The first and the foremost Sustainable Development goal is to “End Poverty in all forms everywhere”. Each and every country of the world is looking forward to eradicating poverty so that even the poor and vulnerable people also enjoy equal rights to economic resources, healthy living conditions as well as access to basic infrastructure and technology. Moreover, there should not be any doubt that poor nations and poor people are more severely vulnerable to effects of environmental damage than the rich.
Over the past few decades, average living standards have risen and the gap between the very rich and the very poor has broadened. But the question here arises “Why is poverty still prevailing in the world?”
There can be many reasons but I think two biggest factors contributing to poverty are: Lack of education and improper implementation of poverty eradication policies at the grass-root level. More often than not, many international reports claim that poverty contributes to environmental degradation. Due to lack of sufficient resources and improper knowledge poverty-stricken people tend to overuse every resource available to them when their survival is at stake. But generally, we tend to forget that poor people are the most undefended ones when it comes to the effects of environmental pollution, climate change and global warming.
In my viewpoint, it is very important for everyone to recognize that poverty and environmental issues are interrelated. Poverty among people puts stress on the environment whereas environmental problems cause severe suffering to the poor. People, whether they be rich or poor, consume water, food, and natural resources in order to remain alive. All economic activities are directly, indirectly or remotely based on natural resources and any pressure on natural resources can cause environmental stress. Environmental damage can prevent people, especially the poor, from having good and hygienic living standards. As poor people rely more directly on the environment than the rich for their survival, they are mostly on the receiving end of environmental problems
Poverty often causes people to put relatively more pressure on the environment which results in larger families (due to high death rates and insecurity), improper human waste disposal leading to unhealthy living conditions, more pressure on fragile land to meet their needs, overexploitation of natural resources and more deforestation. Insufficient knowledge about agricultural practices can also lead to a decline in crop yield and productivity etc.

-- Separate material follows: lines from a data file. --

(** The two [if]s.  [change] was computed before the first. *)
Lemma pull_up_runs d p : sound d p →
  ∃ d' p', when (bool_decide (Z.land (requesting_pull_up d) (not64 (currently_pull_up d)) ≠ 0))
      (_ ← change_pulls 2 (Z.land (requesting_pull_up d) (not64 (currently_pull_up d)));
       _ ← upd_var (λ d, set_currently_pull_up (Z.lor (currently_pull_up d) (requesting_pull_up d)) d);
       upd_var (λ d, set_currently_pull_down (Z.land (currently_pull_down d) (not64 (requesting_pull_up d))) d))
      (Sys d p) = Ok () (Sys d' p') ∧ sound d' p' ∧ requesting_pull_down d' = requesting_pull_down d ∧
    ∀ g, 0 ≤ g < 54 → resistor p' g = if Z.testbit (requesting_pull_up d) g then 2 else resistor p g.
Proof.
  intros Hs. pose proof Hs as (Hr & Hup & _). destruct (one_pin_change _ (currently_pull_up d) Hup) as [[E Hon]|(E & Ev & _)].
  - exists d, p. rewrite E, bool_decide_eq_false_2 by (intros H; by apply H). split_and!; [done .. |]. intros g Hg.
    destruct (Z.testbit (requesting_pull_up d) g) eqn:Eg; [| done]. apply Hon in Eg; [| lia].
    destruct (Hr g Hg) as [Hr' _]. rewrite Hr' in Eg. by apply bool_decide_eq_true in Eg.
  - rewrite bool_decide_eq_true_2 by done. rewrite Ev.
    destruct (change_pulls_runs d p 2 (requesting_pull_up d) (one_pin_u64 _ Hup)) as (p' & E1 & _ & Hp').
    exists (pull_up_half d), p'. cbn [when]. unfold mbind, M_bind. rewrite E1. split_and!; try done.
    + by eapply pull_up_sound.
    + intros g Hg. apply Hp'. lia.
Qed.

Lemma pull_down_runs d0 d p : sound d p → one_pin (requesting_pull_down d) →
  let change := Z.land (requesting_pull_down d) (not64 (currently_pull_down d0)) in
  ∃ d' p', when (bool_decide (change ≠ 0))
      (_ ← change_pulls 1 change;
       _ ← upd_var (λ d, set_currently_pull_down (Z.lor (currently_pull_down d) (requesting_pull_down d)) d);
       upd_var (λ d, set_currently_pull_up (Z.land (currently_pull_up d) (not64 (requesting_pull_down d))) d))
      (Sys d p) = Ok () (Sys d' p') ∧ sound d' p' ∧
    ∀ g, 0 ≤ g < 54 → resistor p' g =
      if Z.testbit (requesting_pull_down d) g && negb (Z.testbit (currently_pull_down d0) g) then 1 else resistor p g.
Proof.
  intros Hs Hdown change. unfold change. destruct (one_pin_change _ (currently_pull_down d0) Hdown) as [[E Hon]|(E & Ev & Hoff)].
  - exists d, p. rewrite E, bool_decide_eq_false_2 by (intros H; by apply H). split_and!; [done .. |]. intros g Hg.
    destruct (Z.testbit (requesting_pull_down d) g) eqn:Eg; [| done]. by rewrite (Hon g) by (done || lia).
  - rewrite bool_decide_eq_true_2 by done. rewrite Ev.
    destruct (change_pulls_runs d p 1 (requesting_pull_down d) (one_pin_u64 _ Hdown)) as (p' & E1 & _ & Hp').
    exists (pull_down_half d), p'. cbn [when]. unfold mbind, M_bind. rewrite E1. split_and!; try done.
    + by eapply pull_down_sound.
    + intros g Hg. rewrite Hp' by lia. destruct (Z.testbit (requesting_pull_down d) g) eqn:Eg; [| done].
      by rewrite (Hoff g) by (done || lia).
Qed.

Lemma set_pulls_runs d p : sound d p →
  ∃ d' p', gpio_set_pull_up_down (Sys d p) = Ok () (Sys d' p') ∧ sound d' p' ∧
    requesting_pull_up d' = 0 ∧ requesting_pull_down d' = 0 ∧ ∀ g, 0 ≤ g < 54 → resistor p' g = requested d p g.
Proof.
  intros Hs. destruct (pull_up_runs d p Hs) as (d1 & p1 & E1 & H1 & Er & R1).
  pose proof H1 as (_ & _ & Hdown & _). destruct (pull_down_runs d d1 p1 H1 Hdown) as (d2 & p2 & E2 & H2 & R2).
  rewrite Er in E2, R2.
  exists (set_requesting_pull_down 0 (set_requesting_pull_up 0 d2)), p2. split_and!; try done.
  - unfold gpio_set_pull_up_down. rewrite get_var_ok. cbn [vars id]. cbv zeta. unfold mbind at 1, M_bind at 1. rewrite E1.
    unfold mbind at 1, M_bind at 1. rewrite E2. done.
  - destruct H2 as (Hm & _ & _ & Hu & Hd). split_and!; try done; by left.
  - intros g Hg. unfold requested. by rewrite R2, R1 by done.
Qed.

(** *** Any sequence of calls *)
Inductive gpio_call : Type :=
  | RequestUp (gpio : Z)
  | RequestDown (gpio : Z)
  | SetPulls.

Definition run_call (c : gpio_call) : M (sys pulls pins) unit :=
  match c with
  | RequestUp g => gpio_request_pull_up g
  | RequestDown g => gpio_request_pull_down g
  | SetPulls => gpio_set_pull_up_down
  end.
Fixpoint run_calls (cs : list gpio_call) : M (sys pulls pins) unit :=
  match cs with [] => mret () | c :: cs => _ ← run_call c; run_calls cs end.

Definition valid_call (c : gpio_call) : Prop :=
  match c with RequestUp g | RequestDown g => 0 ≤ g < 54 | SetPulls => True end.
(** C10: A thread that an exception interrupts, and to which a later exception of another
    thread returns, continues with the thirty-one registers, the stack pointer, the
    program counter and the status it was interrupted with, provided its context is left
    alone in between. *)
Theorem thread_switch_round_trip
    base event event' handler handler' c c2 t p now pn q :
  exception_stack c q t → exception_stack c2 q now →
  object_at t p sizeof_thread_context → object_at now pn sizeof_thread_context →
  apart p sizeof_thread_context pn sizeof_thread_context →
  apart p sizeof_thread_context (q - 16) 32 → apart pn sizeof_thread_context (q - 16) 32 →
  aapcs64 handler → aapcs64 handler' →
  let k := called base event c in let b := handler k in
  let k' := called base event' c2 in let b' := handler' k' in
  x b 0 = now → x b 1 = t → (∀ a, p + 32 ≤ a < p + 304 → words b a = words k a) →
  stack b 0 = stack k 0 → is_u32 (words b (pn + offset_spsr)) →
  non_secure_state (words b (pn + offset_spsr)) = false →
  is_u32 (sys c spsr_el1) → non_secure_state (sys c spsr_el1) = false →
  x b' 0 = t → x b' 1 = now → (∀ a, pn + 32 ≤ a < pn + 304 → words b' a = words k' a) →
  stack b' 0 = stack k' 0 →
  (∀ c', take_exception base event handler c = Erets c' →
     ∀ a, p + 32 ≤ a < p + 304 → words b' a = words c' a) →
  ∃ c3, take_exception base event' handler' c2 = Erets c3 ∧ same_state (user_state c3) (user_state c).
Proof.
  intros Hc Hc2 Ht Hnow Hp Hq Hqn Hh Hh' k b k' b' H0 H1 Hk Hs Hu Hns Hu' Hns' H0' H1' Hk' Hs' Hkeep.
  assert (∀ p, apart p sizeof_thread_context (q - 16) 32 → apart p sizeof_thread_context q 16) as Hq'
    by (unfold apart, sizeof_thread_context; intros; lia).
  destruct (switch_exchanges base event handler c t p q Hc Ht Hq Hh now pn Hnow Hp H0 H1 Hk Hs
              (Hq' _ Hqn) Hu Hns) as (c' & E & Hsave & _).
  assert (same_state (context (words b') p) (user_state c)) as Hback.
  { etransitivity; [apply context_ext | exact Hsave]. intros a Ha. now apply Hkeep. }
  assert (words b' (p + offset_spsr) = sys c spsr_el1) as Hspsr by apply Hback.
  assert (apart pn sizeof_thread_context p sizeof_thread_context) as Hp'
    by (unfold apart in *; lia).
  destruct (switch_exchanges base event' handler' c2 now pn q Hc2 Hnow Hqn Hh' t p Ht Hp' H0' H1' Hk' Hs'
              (Hq' _ Hq)) as (c3 & E3 & _ & Hst & _).
  - fold k' b'. now rewrite Hspsr.
  - fold k' b'. now rewrite Hspsr.
  - exists c3. split; [exact E3 |]. etransitivity; [exact Hst | exact Hback].
Qed.

(** ** An example *)

(** A C function that changes to the thread [n]. *)
Definition changes_to (n : Z) (c : cpu) : cpu := set_reg (X 0) n c.

Definition example_cpu : cpu :=
  Cpu (registers_of (seqZ 1000 31) (Registers 0 0 0 0 0 0 0 0 0 0 0 0 0 0 0 0 0 0 0 0 0 0 0 0 0 0 0 0 0 0 0)) (λ n, if n =? 1 then himem_offset + 0x3ff0 else 5000) 1 (λ _, 0x60000000)
    (λ a, if a =? 0x3ff8 then himem_offset + 0x100000 else 0x60000000 + 32 * a) false None.

Definition example_event : string := "LOWER_AARCH64_SYNC_CODE".

Definition example_after : cpu :=
  match take_exception 0 example_event (changes_to (himem_offset + 0x101000)) example_cpu with
  | Erets c => c
  | _ => example_cpu
  end.

Lemma changes_to_aapcs64 n : aapcs64 (changes_to n).
Proof. intros c. repeat split. Qed.

Lemma example_after_is c :
  take_exception 0 example_event (changes_to (himem_offset + 0x101000)) example_cpu = Erets c →
  example_after = c.
Proof. intros E. unfold example_after. now rewrite E. Qed.

Lemma changes_to_keeps n c a : words (changes_to n c) a = words c a.
Proof. done. Qed.

Lemma changes_to_stack n c : stack (changes_to n c) 0 = stack c 0.
Proof. done. Qed.

Lemma example_stack : exception_stack example_cpu 0x3ff0 (himem_offset + 0x100000).
Proof. split; vm_compute; repeat split; congruence. Qed.

Lemma example_stack_after : exception_stack example_after 0x3ff0 (himem_offset + 0x101000).
Proof. split; vm_compute; repeat split; congruence. Qed.
(* ===== verification/WorldSwitchFacts.v ===== *)
(** * The world switch keeps the state of a guest

    What the vectors of [WorldSwitch] do, by running them: [el2_trap], [el3_to_secure],
    [redirect_to_secure] and [el3_to_guest] give the state at the end of each path.
    Together with the exception code of secure EL1 ([Vectors]) a guest that traps or
    is interrupted finds its whole state again when it is entered the next time. *)

From stdpp Require Import base list strings.
From Stdlib Require Import ZArith Lia.
From S2P Require Svc.
From S2P Require Import Prelude Kernel Aarch64 Vectors WorldSwitch.

Open Scope string_scope.
Open Scope list_scope.
Open Scope Z_scope.

(** ** The layout of the table *)

Lemma fetch_app p q n : fetch (p ++ q) (instructions p + n) = fetch q n.
Proof. induction p as [| [l | i] p IH]; cbn; auto. Qed.

Lemma fetch_app_l p q n : (n < instructions p)%nat → fetch (p ++ q) n = fetch p n.
Proof.
  revert n. induction p as [| [l | i] p IH]; intros n H; cbn in *; [lia | auto |].
  destruct n; [done |]. apply IH. lia.
Qed.

Lemma instructions_app p q : instructions (p ++ q) = (instructions p + instructions q)%nat.
Proof. induction p as [| [l | i] p IH]; cbn; auto. Qed.

Lemma instructions_padding n i : instructions (replicate n (Do i)) = n.
Proof. induction n; cbn; auto. Qed.

Lemma instructions_balign size p : fits size p = true → instructions (balign size p) = size.
Proof.
  unfold fits, balign. intros [_ H%Nat.leb_le]%andb_prop.
  rewrite instructions_app, instructions_padding. lia.
Qed.

Lemma fetch_entries (code : event → assembly) es e n :
  Forall (λ e, fits 32 (code e) = true) es → e ∈ es → (n < instructions (code e))%nat →
  fetch (concat (map (λ e, balign 32 (code e)) es)) (32 * index_of es e + n) = fetch (code e) n.
Proof.
  intros Hf He Hn. induction es as [| e' es IH]; [by apply elem_of_nil in He |].
  apply Forall_cons in Hf as [Hf Hfs]. cbn [map concat index_of].
  pose proof (instructions_balign _ _ Hf) as Hb. destruct (decide (e = e')) as [-> | Hne].
  - rewrite Nat.mul_0_r, fetch_app_l by (rewrite Hb; unfold fits in Hf; apply andb_prop in Hf as [_ Hf%Nat.leb_le]; lia).
    unfold balign. now apply fetch_app_l.
  - apply elem_of_cons in He as [-> | He]; [done |].
    replace (32 * S (index_of es e) + n)%nat with (instructions (balign 32 (code e')) + (32 * index_of es e + n))%nat by lia.
    rewrite fetch_app. now apply IH.
Qed.
(* ===== verification/Prelude.v ===== *)
(** * whyslow: a verification development

    whyslow answers why a Linux process was slow. Five eBPF programs record
    when the threads of one process were off the CPU, in a futex system call,
    or waiting for block I/O; the command line tool drains those records,
    saves them, and explains the longest stalls by walking from each blocked
    thread to the thread that woke it, and on to what that one had waited for.
    This library models the program in Rocq and proves what makes it correct.

    ** The parts, and where they are

    - whyslow-common/src/lib.rs, the event record and the block keys: [Common],
      with [Layout] for what [repr(C)] means.
    - whyslow-ebpf/src/vmlinux.rs, the tracepoint records: [Vmlinux]; the
      handlers on the bytes of such a record: [Tracepoints].
    - whyslow-ebpf/src/main.rs, the five handlers: [Ebpf]. Its [kernel] is the
      program's maps, with one function per handler. [EbpfSpec] is the
      specification over histories of probes and the simulation, [KernelMaps]
      two implementations of the kernel's maps, [EbpfProps] the properties,
      [Concurrent] the handlers as sequences of single map operations,
      interleaved, with the condition under which that changes nothing;
      [Overlap] what happens without it; [Lossy] what is left with any
      capacities, [Capacity] the runs that fit the declared ones, [Consumer]
      the CLI reading the ring buffer meanwhile, [Slots] the reservation, the
      writing and the submission of an event as steps apart, [Clock] the times
      of such runs.
    - whyslow-cli/src/trace.rs: [Trace]. whyslow-cli/src/ui.rs: [Ui].
    - whyslow-cli/src/causal.rs, the inference and its output: [Causal] and
      [CausalProps]; [ExplainRef] has a reference without cache and state,
      [ReportText] that the report is text.
    - whyslow-cli/src/child.rs: [Child]. whyslow-cli/src/bpf.rs: [Bpf] and
      [BpfProps]. whyslow-cli/src/main.rs: [Cli] and [CliProps]. These three
      are computations of the monad [M] of [Os], over a class [Os] of the
      calls they make to libc, the standard library, serde_json and aya.
    - synthetic/src/main.rs, the reproducer: [Synthetic] has the mutex, the
      holder's reads and the two threads, [SyntheticMemory] its buffer and
      file, [SyntheticMain] the main thread.
    - whyslow-cli/tests/integration.rs, the whole test over a record of the
      calls it makes: [IntegrationTest].
    - whyslow-cli/build.rs and whyslow-ebpf/build.rs: [BuildScripts]. [Paths]
      has what these and the test use of [std::path].
    - across the parts: [GroundTruth] says what the reproducer is built to
      make happen, in a recording of whatever else happens too, [Bystanders]
      follows it from the interleaved handlers to the printed lines,
      [Pipeline] has any interleaving of handlers, the steps of [emit] and
      consumer, [Simulated] is an executable environment in
      which the whole tool runs, [WholeRun] proves what [run] and [attach] do
      there for every script of probes, [Limits] proves what the program does
      not catch.

    [Prelude] (this file) has the machine integers, tactics and shared lemmas;
    [RustStd] what the source uses of Rust's standard library: [max_by_key],
    [min_by_key], the stable sort, integer and float formatting, lossy UTF-8.

    ** How state and operations correspond

    A probe is one handler invocation: the helpers' answers and the record
    read at offset 0 ([None] when the read fails) are its inputs, the [kernel]
    its state. The kernel's hash maps and ring buffer are seen through the
    classes [BpfHashMap] and [BpfRingBuf] and their laws; a refused insertion
    or reservation is ignored, as in the code. The CLI's functions are state
    passing over the environment [W], a log of the calls whose order matters,
    and the [OnceLock] of the colour decision; an error is the [anyhow] chain
    of messages, a panic ends the computation. The mutex of the reproducer is
    a step relation on the word and the threads' program counters, and its
    process one on these, the main thread's place and the output. In
    [Concurrent] a handler is what is left of it ([micro]): each of its map
    operations is a step of its own on the shared [kernel]; in [Consumer] so
    is each item the CLI takes. Which handlers may be in flight together is
    the machine's admission, a parameter: nothing in the program restricts it,
    and with [anything] every interleaving is a run. The theorems that need
    it say [exclusive]: no two in flight are about the same thread, the same
    thread's futex call or the same block request. In [Slots] the ring buffer
    is a queue of numbered entries, and [emit] is three steps: the
    reservation, then the writing and the submission of [emit_ops], with other
    handlers and the CLI in between, which waits at an entry that is not
    submitted, also when later ones are. [view] forgets the difference; by it
    every run with entries is a session of [Consumer]
    ([slots_refine_sessions], for every admission).

    ** What the theorems show

    - The handlers: they record exactly the specified events ([EbpfSpec]), a
      subsequence when something overflows, which no run of up to 4095 probes
      does; only of the target, with exact spans, and nothing before a target
      is set. All of it also holds when handlers in flight on several
      processors interleave with each other and with the consumer, if no two
      of them are about the same thread or request ([exclusive]); spans are
      exact then if the handlers read one clock that does not go back, between
      their beginning and their return ([session_span_exact]). Without
      [exclusive] a request can be recorded twice
      ([overlapping_completions_recorded_twice]). The handlers find every
      field at its place in the kernel's records ([handlers_read_records]),
      and the decoder recovers every event from its bytes.
    - The inference: the two window joins and the classifications against
      declarative meanings; [explain] is total and each of its chains is a
      sound derivation, at most 16 lines long, going back in time; the stalls
      shown are the longest. [explain] equals a reference definition that has
      no state, reads each device link at most once, and prints text whatever
      it read ([explain_text]).
    - The whole: what [explain] prints of any interleaved recording within the
      capacities, with every step of [emit] and every read in between, is the
      reference explanation of the specified events, under [exclusive] and
      once no handler is inside [emit].
    - The tool: [run] lets the child go only with tracing in place; a
      successful run has saved exactly the items it drained; the drain loop
      returns exactly when its session with the environment ends, and it ends
      when polls bring the stop closer; error paths and exit codes. In the
      simulated environment [run] and [attach] refine the specification of
      the handlers end to end, and [explain] reproduces their report, also
      when both commands are given no option.
    - The reproducer: mutual exclusion, no lost wake-up, that the waiter's
      wake is the holder's, that the process can always come to an end without
      the help of a spurious return, and which end, also when a thread cannot
      be spawned or the line not be printed; its buffer is freed once and its
      reads stay within it. Of any recording in which that chain happens
      within the join windows, with nothing recorded closer, the whole
      pipeline reports it ([ground_truth_among_others]), and the integration
      test, from its check for root to the removal of the trace file, passes
      on that report and the line the reproducer prints.
    - The build: the eBPF crate is built from its directory in the workspace,
      and where it is no sibling the script fails and builds nothing.
    - Limits: requests recorded twice by overlapping completions, wakes the
      join wrongly accepts or misses, preempted threads counted as blocked, a deadline that panics, an exit that is never seen.

    ** Fuel and bounds

    The chain walk has fuel [walk_fuel], the depth guard's 8, and [explain]
    never runs out of it ([explain_sound]). The loops of the CLI take their
    fuel as an argument: running out is the outcome [OutOfFuel], and the
    theorems on them hold for every fuel, or say that enough exists
    ([drain_loop_session], [drain_loop_terminates]) or how much
    ([run_reports_specified]). Decimal and hexadecimal
    formatting and lossy UTF-8 have fuel that bounds their recursion by the
    input's size. Integers are [Z] with Rust's casts and saturation written
    out; [clock_ns] wraps as a release build does.

    ** What is not modelled

    JSON (serde_json), the splitting of the argument strings (clap; the
    declared defaults are modelled), aya, aya-build, cargo_metadata, which,
    libc and [std::process] are the environment. In the CLI files are not
    closed, and [println!] does not fail (in the reproducer it may). The error that [expect] adds to the message of the test's panics is
    left out. The panic handler of the eBPF programs only loops, and the
    packaging has no model. *)

From Stdlib Require Export ZArith Lia.
From stdpp Require Export base tactics option list gmap strings sorting numbers.
Export list_basics.list list_relations.list list_monad.list list_misc.list.

Declare Scope whyslow_scope.
Delimit Scope whyslow_scope with whyslow.
#[global] Open Scope whyslow_scope.
#[global] Open Scope Z_scope.

(** ** Machine integers

    A Rust integer of width [w] is a [Z]; the range predicates say which
    values it takes, and the [as_*] functions are Rust's [as] casts. *)

Definition is_uint (w z : Z) : Prop := 0 <= z < 2 ^ w.
Definition as_uint (w z : Z) : Z := z mod 2 ^ w.

Abbreviation is_u8 := (is_uint 8).
Abbreviation is_u32 := (is_uint 32).
Abbreviation is_u64 := (is_uint 64).
Abbreviation as_u32 := (as_uint 32).
Abbreviation as_u64 := (as_uint 64).

Definition as_sint (w z : Z) : Z :=
  let m := z mod 2 ^ w in if m <? 2 ^ (w - 1) then m else m - 2 ^ w.

Abbreviation as_i32 := (as_sint 32).
Abbreviation is_i32 z := (- 2 ^ 31 <= z < 2 ^ 31).
Abbreviation is_i64 z := (- 2 ^ 63 <= z < 2 ^ 63).

(** Rust's [saturating_sub] on an unsigned type, and [!x] on [u32]. *)
Definition saturating_sub (a b : Z) : Z := Z.max 0 (a - b).
Definition u32_not (z : Z) : Z := Z.lxor z (2 ^ 32 - 1).

(** ** Results

    [Result<T, E>] with the error first, so that [result E] is a monad. *)

Inductive result (E A : Type) : Type :=
  | Ok (a : A)
  | Err (e : E).
Arguments Ok {E A} a.
Arguments Err {E A} e.

Definition ok {E A : Type} (r : result E A) : option A :=
  match r with Ok a => Some a | Err _ => None end.

Definition map_err {E F A : Type} (f : E -> F) (r : result E A) : result F A :=
  match r with Ok a => Ok a | Err e => Err (f e) end.

#[global] Instance result_ret E : MRet (result E) := fun _ a => Ok a.
#[global] Instance result_bind E : MBind (result E) := fun _ _ f r =>
  match r with Ok a => f a | Err e => Err e end.

(** ** Tactics *)

(** Split a boolean test in the goal or a hypothesis into its [Prop] form. *)
Ltac zbool :=
  repeat match goal with
  | H : andb _ _ = true |- _ => apply andb_prop in H as [? ?]
  | H : (_ <=? _) = true |- _ => apply Z.leb_le in H
  | H : (_ <=? _) = false |- _ => apply Z.leb_gt in H
  | H : (_ <? _) = true |- _ => apply Z.ltb_lt in H
  | H : (_ <? _) = false |- _ => apply Z.ltb_ge in H
  | H : (_ =? _) = true |- _ => apply Z.eqb_eq in H
  | H : (_ =? _) = false |- _ => apply Z.eqb_neq in H
  end.

(** Case on every [if] over an arithmetic test, in the goal. *)
Ltac zcase :=
  repeat match goal with
  | |- context [if ?a <=? ?b then _ else _] => destruct (Z.leb_spec a b)
  | |- context [if ?a <? ?b then _ else _] => destruct (Z.ltb_spec a b)
  | |- context [if ?a =? ?b then _ else _] => destruct (Z.eqb_spec a b)
  end.

(** Invert a [bind] that returned a value. *)
Ltac inv_bind H :=
  match type of H with
  | mbind _ ?c = Ok _ => destruct c eqn:?; [cbn in H | discriminate H]
  | mbind _ ?c = Some _ => destruct c eqn:?; [cbn in H | discriminate H]
  end.

(** ** Integer lemmas *)

Lemma as_uint_id w z : is_uint w z -> as_uint w z = z.
Proof. unfold is_uint, as_uint. intros. by apply Z.mod_small. Qed.

Lemma as_uint_range w z : 0 <= w -> is_uint w (as_uint w z).
Proof. intros Hw. apply Z.mod_pos_bound. by apply Z.pow_pos_nonneg. Qed.

Lemma as_sint_id_u w z : 1 <= w -> 0 <= z < 2 ^ (w - 1) -> as_sint w z = z.
Proof.
  intros Hw Hz. unfold as_sint.
  assert (2 ^ w = 2 * 2 ^ (w - 1)) as Hp
    by (rewrite <- (Z.pow_succ_r 2 (w - 1)) by lia; f_equal; lia).
  rewrite Z.mod_small by lia.
  destruct (Z.ltb_spec z (2 ^ (w - 1))); lia.
Qed.

Lemma saturating_sub_range w a b :
  is_uint w a -> 0 <= b -> is_uint w (saturating_sub a b).
Proof. unfold is_uint, saturating_sub. lia. Qed.

Lemma saturating_sub_exact a b : b <= a -> saturating_sub a b = a - b.
Proof. unfold saturating_sub. lia. Qed.

Lemma saturating_sub_le a b : 0 <= a -> 0 <= b -> saturating_sub a b <= a.
Proof. unfold saturating_sub. lia. Qed.

Lemma testbit_above z n w : 0 <= z < 2 ^ w -> 0 <= w <= n -> Z.testbit z n = false.
Proof.
  intros Hz Hn. destruct (Z.eq_dec z 0) as [->|]; [apply Z.bits_0|].
  apply Z.bits_above_log2; [lia|].
  apply Z.lt_le_trans with w; [|lia]. apply Z.log2_lt_pow2; lia.
Qed.

(** The low and the high half of a packed word. *)
Lemma pack_lor_add hi lo w :
  0 <= w -> 0 <= lo < 2 ^ w -> Z.lor (Z.shiftl hi w) lo = hi * 2 ^ w + lo.
Proof.
  intros Hw Hlo.
  assert (Z.land (Z.shiftl hi w) lo = 0) as Hd.
  { apply Z.bits_inj'; intros n Hn. rewrite Z.land_spec, Z.bits_0.
    destruct (Z.ltb_spec n w); [by rewrite Z.shiftl_spec_low|].
    rewrite (testbit_above lo n w), andb_false_r by lia. done. }
  rewrite <- Z.lxor_lor, <- Z.add_nocarry_lxor by done.
  by rewrite Z.shiftl_mul_pow2.
Qed.

Lemma land_low z w : 0 <= w -> Z.land z (2 ^ w - 1) = z mod 2 ^ w.
Proof.
  intros Hw. rewrite <- Z.land_ones by done. by rewrite Z.ones_equiv.
Qed.

(** ** List lemmas *)

Lemma sublist_Forall {A} (P : A -> Prop) (l1 l2 : list A) :
  l1 `sublist_of` l2 -> Forall P l2 -> Forall P l1.
Proof.
  rewrite !Forall_forall. intros Hs H x Hx. by eapply H, elem_of_sublist.
Qed.

Lemma filter_split {A} (f : A -> bool) (l m1 m2 : list A) (x : A) :
  List.filter f l = m1 ++ x :: m2 ->
  exists l1 l2, l = l1 ++ x :: l2 /\ List.filter f l1 = m1 /\ List.filter f l2 = m2 /\ f x = true.
Proof.
  revert m1. induction l as [|y l IH]; cbn; intros m1 H; [by destruct m1|].
  destruct (f y) eqn:E.
  - destruct m1 as [|z m1]; injection H as -> H.
    + by exists [], l.
    + destruct (IH _ H) as (l1 & l2 & -> & <- & <- & Hx).
      exists (z :: l1), l2. cbn. by rewrite E.
  - destruct (IH _ H) as (l1 & l2 & -> & <- & <- & Hx).
    exists (y :: l1), l2. cbn. by rewrite E.
Qed.

Lemma elem_of_filter_bool {A} (f : A -> bool) (l : list A) (x : A) :
  x ∈ List.filter f l <-> f x = true /\ x ∈ l.
Proof. rewrite !list_elem_of_In, filter_In. tauto. Qed.

Lemma Forall_filter_bool {A} (f : A -> bool) (P : A -> Prop) (l : list A) :
  Forall P (List.filter f l) <-> forall x, x ∈ l -> f x = true -> P x.
Proof.
  rewrite Forall_forall. setoid_rewrite elem_of_filter_bool. naive_solver.
Qed.

(** ** Hints *)

Create HintDb whyslow.
Create Rewrite HintDb whyslow.
#[export] Hint Resolve as_uint_range saturating_sub_range : whyslow.
#[export] Hint Rewrite saturating_sub_exact as_uint_id using (by auto with lia) : whyslow.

On the other hand environmental problems add more to the miseries of poor people. Environmental problems cause more suffering among them as environmental damage increases the impact of floods and other environmental catastrophes. Soil erosion, land degradation and deforestation lead to a decline in food production along with a shortage of wood for fuel contribute to inflation. In short, the worst consequences of environmental deterioration, whether they be economical, social, or related to mental or physical wellbeing, are experienced by poor people.
More rigorous efforts should be undertaken by the governments of all countries to eradicate poverty and in turn, to save deprived people from the dreadful implications of environmental damage. There should be more collaborative partnerships among all sections of the society so that even the people living in poverty are linked to the world through their participation in social, political, and economical spheres along with their active participation in environmental regeneration.
I strongly believe that there cannot be any environmental solution without alleviating poverty from the world.